Es muy común ver como una persona dura horas esperando que pase un bus y cuando pasa, es posible que pare o que no lo haga. Es necesario entonces crear estas reformas, para así lograr un verdadero desarrollo en el transporte de la ciudad. Sin embargo es lamentable tener que llegar a medidas que atenten contra el salario de un trabajador, como lo es un conductor de bus, pero si así es la única forma de mejorar la movilidad en Bogotá, ninguna huelga será impedimento para ello.
Prestar atención a estos disturbios y obedecer a lo que se pide de esta forma es promover el caos en la ciudad e incentivar a los gremios a implementar la utilización de métodos caóticos a la hora de velar por sus derechos o reclamar sobre algo con lo que no se esté de acuerdo, es por esto que el decreto seguirá su curso y no será revocado.
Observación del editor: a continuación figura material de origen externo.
Lemma lower_split (n pre suf : string) :
  PyStr.lower n = (pre ++ suf)%string ->
  exists front ext, n = (front ++ ext)%string /\ PyStr.lower ext = suf.
Proof.
  revert n. induction pre as [|c pre IH]; intros n H.
  - exists ""%string, n. split; [reflexivity | exact H].
  - destruct n as [|d n]; [discriminate|].
    simpl in H. injection H as _ H.
    destruct (IH n H) as (front & ext & -> & Hext).
    exists (String d front), ext. split; [reflexivity | exact Hext].
Qed.

(** [has_midi_ext] is "ends with .mid or .midi, whatever the case". *)
Lemma has_midi_ext_spec (n : string) :
  has_midi_ext n = true <->
  exists front ext,
    n = (front ++ ext)%string /\
    (PyStr.lower ext = ".mid"%string \/ PyStr.lower ext = ".midi"%string).
Proof.
  unfold has_midi_ext. cbn [existsb]. rewrite orb_false_r. split.
  - intros H. apply orb_prop in H as [H|H];
      apply endswith_spec in H as [pre Hpre];
      apply lower_split in Hpre as (front & ext & Hn & Hext);
      exists front, ext; auto.
  - intros (front & ext & -> & [H|H]); rewrite lower_app, H;
      apply orb_true_iff; [left | right];
      apply endswith_spec; eexists; reflexivity.
Qed.

Lemma tar_run_members (W : World) (p : Path) (s : OS) (tar : TarFile)
      (members : list TarInfo) :
  tarfile_open W p = Ok tar -> getmembers tar = Ok members ->
  extract_midi_from_tar W p s =
  (Ok (fst (effects (tar_member_effect p) members)),
   printed s (snd (effects (tar_member_effect p) members))).
Proof.
  intros Ho Hm. rewrite extract_midi_from_tar_run.
  unfold tar_effect. now rewrite Ho, Hm.
Qed.

Lemma zip_run_members (W : World) (p : Path) (s : OS) (zip_file : ZipFile) :
  zipfile_ZipFile W p = Ok zip_file ->
  extract_midi_from_zip W p s =
  (Ok (fst (effects (zip_member_effect p) (infolist zip_file))),
   printed s (snd (effects (zip_member_effect p) (infolist zip_file)))).
Proof.
  intros Ho. rewrite extract_midi_from_zip_run.
  unfold zip_effect. now rewrite Ho.
Qed.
Lo anterior es claro porque ésta es una medida estudiada con bases sólidas, que de hecho tiene testimonios de buen funcionamiento como lo es el sistema Transmilenio, que una huelga o un paro no la va a cuestionar, sobre todo teniendo en cuenta que la ciudadanía es consciente de que todo esto se piensa hacer para lograr un beneficio de la ciudad en general, aunque de alguna manera los transportadores o dueños de buses salgan perjudicados al serles disminuidos sus ingresos.